With just the recent conclusion of the US-Bangladesh Partnership Dialogue, the United States of America today reaffirmed its commitment to build a strong partnership with Bangladesh.
During an interview with NTV “Frankly Speaking,” Assistant Secretary of State for Central and South Asian Affairs Robert Blake says US and Bangladesh had a very productive discussion.
“The initiation of this dialogue because we felt that we are cooperating now in so many different areas; for example, to promote regional integration in your part of the world, to work together on our very important security and counterterrorism cooperation, to work to expand trade between our two countries, and of course to continue work on democracy and governance.” -Mr. Blake
With regards on governance issue and the political process, the United States values very much Bangladesh’s status as a Muslim democracy.
“I think Bangladesh has made a great deal of progress, and I think it is important to state that at the outset.” -Mr. Blake
Mr. Blake underlines that the United States stands ready to work very closely with its friends in Bangladesh to help them address those kinds of challenges.
Those challenges run the spectrum, from things like labor rights.
According to Mr. Blake, Secretary Clinton talked a lot about during her visit making sure that Bangladesh has world-class labor standards so they can continue to export to the United States, so that buyers will be able to have comfort that Bangladesh is committed to world-class labor standards.
“It includes efforts on some of these very sensitive issues like disappearances, freedom of the media, and it includes efforts on continuing to combat corruption.” -Mr. Blake
He adds that the US government is very encouraged by the progress in trade and investment.
“Both of our exports are rapidly rising and our own exports to Bangladesh have doubled in the last year.” -Mr. Blake
Mr. Blake notes that one thing they talked about in the Partnership Dialogue was how both countries should try to add a private sector component, so that they can have trade and investment missions that accompany these missions both in the United States but also in Bangladesh.
On civil society area, yhe United States has partnered with Bangladesh in many areas, including vibrant, free media and civil society.
Mr. Blake says the US is concerned about freedom of media all over the world.
In Bangladesh, the US has meet regularly with editors and other journalists.
And there have been cases of concern where journalists have been killed, people have disappeared, people have received threats of one sort or another, he noted.

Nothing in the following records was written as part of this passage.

(** The escape of one rune. *)
Definition escape_step (b c : N) (same_length : bool) : list N :=
  if b <? 128 then escape_ascii b
  else if (c =? RuneError) && same_length then ch "\ufffd"
  else if (c =? 8232) || (c =? 8233) then ch "\u202" ++ [hex_digit (c mod 16)]
  else encode_rune c.
Lemma escape_step_parse b r c r' f n t : decode_rune b r = (c, r') ->
  parse_string (S n) (escape_step b c f ++ t) = prepend (encode_rune c) (parse_string n t).
Proof.
  intros Hd. unfold escape_step. destruct (b <? 128) eqn:Hb; N_bools.
  { rewrite decode_rune_ascii in Hd by done. simplify_eq. rewrite parse_ascii by done.
    unfold encode_rune. by apply N.ltb_lt in Hb as ->. }
  pose proof (decode_rune_high _ _ _ _ Hb Hd). pose proof (decode_rune_scalar _ _ _ _ Hd).
  destruct ((c =? RuneError) && f) eqn:?; N_bools; [by subst c|].
  destruct ((c =? 8232) || (c =? 8233)) eqn:E; [|by apply parse_plain].
  apply orb_true_iff in E as [->%N.eqb_eq| ->%N.eqb_eq]; reflexivity.
Qed.
Lemma escape_step_nonempty b c f : (0 < length (escape_step b c f))%nat.
Proof.
  unfold escape_step, escape_ascii, encode_rune. repeat case_match; simpl; lia.
Qed.

Lemma parse_escape n l m rest : (length l <= n)%nat -> (length (escape_fuel n l) < m)%nat ->
  parse_string m (escape_fuel n l ++ 34 :: rest) =
    Some (concat (map encode_rune (runes_fuel n l)), rest).
Proof.
  revert l m. induction n as [|n IH]; intros [|b r] m Hl Hm; cbn [length] in Hl; try lia;
    [by destruct m; simpl in *; [lia|]..|].
  cbn [escape_fuel runes_fuel] in *. destruct (decode_rune b r) as [c r'] eqn:Hd.
  fold (escape_step b c (Nat.eqb (length r') (length r))) in *.
  pose proof (escape_step_nonempty b c (Nat.eqb (length r') (length r))).
  rewrite length_app in Hm. destruct m as [|m]; [lia|]. rewrite <- app_assoc.
  rewrite (escape_step_parse _ _ _ _ _ _ _ Hd).
  apply decode_rune_length in Hd. rewrite IH by lia. done.
Qed.
Lemma parse_marshal_string s rest :
  exists r, marshal_string s ++ rest = 34 :: r /\
    parse_string (S (length r)) r = Some (bytes (utf8_clean s), rest).
Proof.
  unfold marshal_string. set (l := bytes s). exists (escape_fuel (length l) l ++ 34 :: rest).
  split; [cbn [app]; by rewrite <- !app_assoc|].
  rewrite parse_escape; [|done|rewrite length_app; lia]. f_equal. f_equal.
  unfold utf8_clean, runes. rewrite bytes_of_bytes; [done|]. apply Forall_concat, Forall_fmap.
  fold l. generalize (length l). clearbody l. intros n. revert l.
  induction n as [|n IH]; intros [|b r]; [constructor..|]. cbn.
  destruct (decode_rune b r) as [c r'] eqn:Hd. constructor; [|apply IH].
  by apply encode_rune_bytes, (decode_rune_scalar b r c r').
Qed.

(** ** Numbers *)
Definition digits_fold (ds : list N) (acc : Z) : Z :=
  fold_left (fun a b => (a * 10 + (Z.of_N b - 48))%Z) ds acc.
Lemma take_digits_app ds acc rest : Forall (fun b => is_digit b = true) ds ->
  take_digits acc (ds ++ rest) = take_digits (digits_fold ds acc) rest.
Proof.
  intros Hd. revert acc. induction Hd as [|b ds Hb _ IH]; intros acc; [done|].
  cbn [app take_digits]. rewrite Hb. apply IH.
Qed.
(** What may follow a number. *)
Definition number_end (l : list N) : Prop :=
  match l with [] => True | b :: _ => is_digit b = false /\ b <> 46 /\ b <> 101 /\ b <> 69 end.
Lemma take_digits_end acc l : number_end l -> take_digits acc l = (acc, l).
Proof. destruct l as [|b l]; [done|]. intros [Hb _]. simpl. by rewrite Hb. Qed.

Lemma bytes_String a s : bytes (String a s) = Ascii.N_of_ascii a :: bytes s.
Proof. done. Qed.
Lemma pretty_N_char_byte d : d < 10 -> Ascii.N_of_ascii (pretty_N_char d) = 48 + d.
Proof.
  intros Hd. destruct d as [|p]; [done|]. do 4 (destruct p as [p|p|]; try done; try (exfalso; lia)).
Qed.
(** The decimal digits of a positive number. *)
Lemma pretty_digits x : 0 < x -> exists b ds,
  (forall s, bytes (pretty_N_go x s) = (b :: ds) ++ bytes s) /\ 49 <= b <= 57 /\
  Forall (fun b => is_digit b = true) (b :: ds) /\ digits_fold (b :: ds) 0 = Z.of_N x.
Proof.
  induction (N.lt_wf_0 x) as [x _ IH]. intros Hx.
  assert (Hm : x mod 10 < 10) by (by apply N.mod_lt).
  pose proof (N.Div0.div_mod x 10) as Hdm.
  assert (Hdig : is_digit (48 + x mod 10) = true) by (apply between_true; lia).
  destruct (decide (x / 10 = 0)) as [H0|H0].
  - exists (48 + x mod 10), []. split_and!.
    + intros s. rewrite pretty_N_go_step, H0, pretty_N_go_0 by done.
      by rewrite bytes_String, pretty_N_char_byte.
    + lia.
    + lia.
    + by constructor.
    + cbn. lia.
  - destruct (IH (x / 10)) as (b & ds & Hs & Hb & Hf & Hv); [by apply N.div_lt|lia|].
    exists b, (ds ++ [48 + x mod 10]). split_and!; [|lia|lia| |].
    + intros s. rewrite pretty_N_go_step, Hs, bytes_String, pretty_N_char_byte by done.
      cbn [app]. by rewrite <- app_assoc.
    + rewrite app_comm_cons. apply Forall_app. split; [done|by constructor].
    + unfold digits_fold in *. rewrite app_comm_cons, fold_left_app, Hv. cbn. lia.
Qed.
Lemma parse_nat_pretty x rest : number_end rest ->
  exists b l, bytes (pretty x) ++ rest = b :: l /\ is_digit b = true /\
    parse_nat (b :: l) = Some (Z.of_N x, rest).
Proof.
  intros Hr. unfold pretty, pretty_N. case_decide as Hx.
  - subst. exists 48, rest. split; [done|]. split; [done|]. cbn.
    destruct rest as [|y rest]; [done|]. destruct Hr as (_ & H1 & H2 & H3).
    by repeat match goal with |- context [y =? ?k] => replace (y =? k) with false by (symmetry; by apply N.eqb_neq) end.
  - destruct (pretty_digits x) as (b & ds & Hs & Hb & Hf & Hv); [lia|].
    exists b, (ds ++ rest). rewrite Hs. cbn [app]. split; [by rewrite app_nil_r|].
    pose proof (Forall_cons_1 _ _ _ Hf) as [Hbd _]. split; [done|].
    unfold parse_nat. rewrite Hbd. cbn [negb]. replace (b =? 48) with false by (symmetry; apply N.eqb_neq; lia).
    change (b :: ds ++ rest) with ((b :: ds) ++ rest). rewrite take_digits_app, Hv, take_digits_end by done.
    destruct rest as [|y rest]; [done|]. destruct Hr as (_ & H1 & H2 & H3).
    by repeat match goal with |- context [y =? ?k] => replace (y =? k) with false by (symmetry; by apply N.eqb_neq) end.
Qed.
(** The first byte of a number, and its value. *)
Lemma parse_number_pretty z rest : number_end rest ->
  exists b l, bytes (pretty z) ++ rest = b :: l /\ (is_digit b = true \/ b = 45) /\
    parse_number (b :: l) = Some (z, rest).
Proof.
  intros Hr.
  assert (Hpos : forall p, exists b l, bytes (pretty (N.pos p)) ++ rest = b :: l /\
     is_digit b = true /\ parse_number (b :: l) = Some (Z.pos p, rest)).
  { intros p. destruct (parse_nat_pretty (N.pos p) rest Hr) as (b & l & E & Hb & Hp).
    exists b, l. split; [done|]. split; [done|]. etransitivity; [|exact Hp].
    destruct b as [|q]; [done|]. do 6 (destruct q as [q|q|]; try done). }
  destruct z as [|p|p].
  - exists 48, rest. split; [done|]. split; [by left|].
    destruct (parse_nat_pretty 0 rest Hr) as (b & l & E & _ & Hp). change (48 :: rest = b :: l) in E. simplify_eq. exact Hp.
  - destruct (Hpos p) as (b & l & E & Hb & Hp). exists b, l. auto.
  - destruct (parse_nat_pretty (N.pos p) rest Hr) as (b & l & E & Hb & Hp).
    exists 45, (b :: l). split; [|split; [by right|]].
    + change (bytes (pretty (Z.neg p))) with (45 :: bytes (pretty (N.pos p))). cbn [app]. by rewrite <- E.
    + cbn [parse_number]. by rewrite Hp.
Qed.

(** ** Values *)

(** What a document becomes on its way through its text. *)
Fixpoint clean_json (j : json) : json :=
  match j with
  | JStr s => JStr (utf8_clean s)
  | JArr l => JArr (map clean_json l)
  | JObj fs => JObj (map (fun kv => (utf8_clean kv.1, clean_json kv.2)) fs)
  | j => j
  end.

(** Induction over documents, through arrays and objects. *)
Section json_rules.
Context (P : json -> Prop).
Context (Hnull : P JNull) (Hbool : forall b, P (JBool b)) (Hnum : forall z, P (JNum z)).
Context (Hstr : forall s, P (JStr s)).
Context (Harr : forall l, Forall P l -> P (JArr l)).
Context (Hobj : forall fs, Forall (fun kv : string * json => P kv.2) fs -> P (JObj fs)).
Fixpoint json_nested (j : json) : P j :=
  match j with
  | JNull => Hnull | JBool b => Hbool b | JNum z => Hnum z | JStr s => Hstr s
  | JArr l => Harr l ((fix go l : Forall P l :=
      match l with [] => Forall_nil_2 _ | x :: r => Forall_cons_2 _ x r (json_nested x) (go r) end) l)
  | JObj fs => Hobj fs ((fix go fs : Forall (fun kv : string * json => P kv.2) fs :=
      match fs with
      | [] => Forall_nil_2 _ | x :: r => Forall_cons_2 _ x r (json_nested x.2) (go r)
      end) fs)
  end.
End json_rules.

(** The fuel a document needs. *)
Definition need_list (ns : list nat) : nat := fold_right (fun n k => S (Nat.max n k)) O ns.
Fixpoint need (j : json) : nat :=
  match j with
  | JArr l => S (need_list (map need l))
  | JObj fs => S (need_list (map (fun kv => need kv.2) fs))
  | _ => 1
  end.

Definition marshal_field (kv : string * json) : list N := marshal_string kv.1 ++ ch ":" ++ marshal kv.2.
Lemma commas_cons x y l : commas (x :: y :: l) = x ++ 44 :: commas (y :: l).
Proof. reflexivity. Qed.
(** The first byte of a document: never white space, and it tells the documents apart. *)
Lemma number_head (z : Z) : exists b l, bytes (pretty z) = b :: l /\ (is_digit b = true \/ b = 45).
Proof.
  destruct (parse_number_pretty z [] I) as (b & l & E & Hb & _). rewrite app_nil_r in E. eauto.
Qed.
Lemma marshal_head j : exists b l, marshal j = b :: l /\ json_space b = false /\ b <> 93 /\ b <> 125.
Proof.
  destruct j as [|[]|z|s|l|fs]; try (eexists _, _; split; [reflexivity|done]).
  destruct (number_head z) as (b & l & E & Hb). exists b, l. split; [done|].
  assert (Hr : 45 <= b <= 57) by (destruct Hb as [Hb| ->]; [unfold is_digit in Hb; N_bools; lia|lia]).
  unfold json_space. rewrite !orb_false_iff, !N.eqb_neq. lia.
Qed.
Lemma skip_ws_head b l : json_space b = false -> skip_ws (b :: l) = b :: l.
Proof. intros Hb. unfold skip_ws. simpl. by rewrite Hb. Qed.
Lemma skip_ws_marshal j rest : skip_ws (marshal j ++ rest) = marshal j ++ rest.
Proof. destruct (marshal_head j) as (b & l & E & Hs & _). rewrite E. by apply skip_ws_head. Qed.

(** What follows a value inside a document. *)
Definition value_end (l : list N) : Prop :=
  match l with [] => True | b :: _ => b = 44 \/ b = 93 \/ b = 125 end.
Lemma value_number_end l : value_end l -> number_end l.
Proof. destruct l as [|b l]; [done|]. by intros [-> |[-> | ->]]. Qed.

Definition parses (j : json) : Prop := forall n rest, (need j <= n)%nat -> value_end rest ->
  parse_value n (marshal j ++ rest) = Some (clean_json j, rest).

Lemma elements_parse l : l <> [] -> Forall parses l -> forall n rest,
  (need_list (map need l) <= n)%nat ->
  parse_elements n (commas (map marshal l) ++ 93 :: rest) = Some (map clean_json l, rest).
Proof.
  intros Hne Hl. induction Hl as [|x l Hx Hl IH]; [done|]. intros n rest Hn. cbn [need_list map fold_right] in Hn.
  destruct n as [|n]; [lia|]. destruct l as [|y l].
  - cbn [map commas concat app parse_elements]. rewrite app_nil_r, Hx; [|lia|by right; left]. done.
  - cbn [map]. rewrite commas_cons. rewrite <- app_assoc. cbn [app parse_elements].
    rewrite Hx; [|lia|by left]. cbn. change (marshal y :: map marshal l) with (map marshal (y :: l)).
    rewrite IH; [done|done|]. cbn [need_list map fold_right] in *. lia.
Qed.
Lemma fields_parse fs : fs <> [] -> Forall (fun kv : string * json => parses kv.2) fs -> forall n rest,
  (need_list (map (fun kv => need kv.2) fs) <= n)%nat ->
  parse_fields n (commas (map marshal_field fs) ++ 125 :: rest) =
    Some (map (fun kv => (utf8_clean kv.1, clean_json kv.2)) fs, rest).
Proof.
  intros Hne Hl. induction Hl as [|[k x] l Hx Hl IH]; [done|]. intros n rest Hn.
  cbn [need_list map fold_right snd] in *. destruct n as [|n]; [lia|].
  assert (Hfield : forall t, value_end t ->
    parse_fields (S n) (marshal_field (k, x) ++ t) =
      match skip_ws t with
      | 44 :: r4 => '(fs, r5) ← parse_fields n r4; Some ((utf8_clean k, clean_json x) :: fs, r5)
      | 125 :: r4 => Some ([(utf8_clean k, clean_json x)], r4)
      | _ => None
      end).
  { intros t Ht. unfold marshal_field. cbn [fst snd]. rewrite <- !app_assoc.
    destruct (parse_marshal_string k (58 :: marshal x ++ t)) as (r & E & Hr).
    change (ch ":" ++ marshal x ++ t) with (58 :: marshal x ++ t). rewrite E.
    cbn [parse_fields]. rewrite skip_ws_head by done. rewrite Hr. cbn [mbind option_bind].
    rewrite skip_ws_head by done. rewrite Hx by (done || lia). cbn [mbind option_bind].
    assert (Hb : of_bytes (bytes (utf8_clean k)) = utf8_clean k) by apply of_bytes_bytes.
    by rewrite Hb. }
  destruct l as [|y l].
  - cbn [map commas concat app]. rewrite app_nil_r, Hfield by (by right; right). done.
  - cbn [map]. rewrite commas_cons, <- app_assoc. cbn [app]. rewrite Hfield by (by left).
    rewrite skip_ws_head by done. change (marshal_field y :: map marshal_field l) with (map marshal_field (y :: l)).
    rewrite IH; [done|done|]. cbn [need_list map fold_right] in *. lia.
Qed.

“So I think this is an area where the government must do everything it can to ensure that there continues to be a very welcoming environment for the pressand that the always-vibrant Bangladeshi press can continue to provide its very valuable role in Bangladeshi society.” -Mr. Blake
In May this year, poverty-fighting organization CARE and the U.S. Agency for International Development (USAID) launched SHOUHARDO, a combined nutritional support with women’s empowerment initiatives to reduce child stunting, a key measure of malnutrition.
Implemented by CARE from 2004 to 2010, the first phase of SHOUHARDO was the largest non-emergency USAID food security program in the world.
The program was designed to reduce malnutrition among 2 million of the poorest people in Bangladesh.
UN says two million children are suffering from acute malnutrition in Bangladesh, where one-quarter of all households are hungry.
Out of the two million wasting children between the ages of six months and five years, 500,000 are suffering from severe acute malnutrition, or severe malnutrition, according to the report, which was conducted to assess the impact of soaring food prices in Bangladesh in 2008.
Nearly 60 per cent of the households surveyed said they had insufficient food over the past 12 months, with real household income plunging 12 per cent between 2005 and 2008.
Malnutrition, which can directly cause death, affects child development and increases the risk of women dying during pregnancy and childbirth.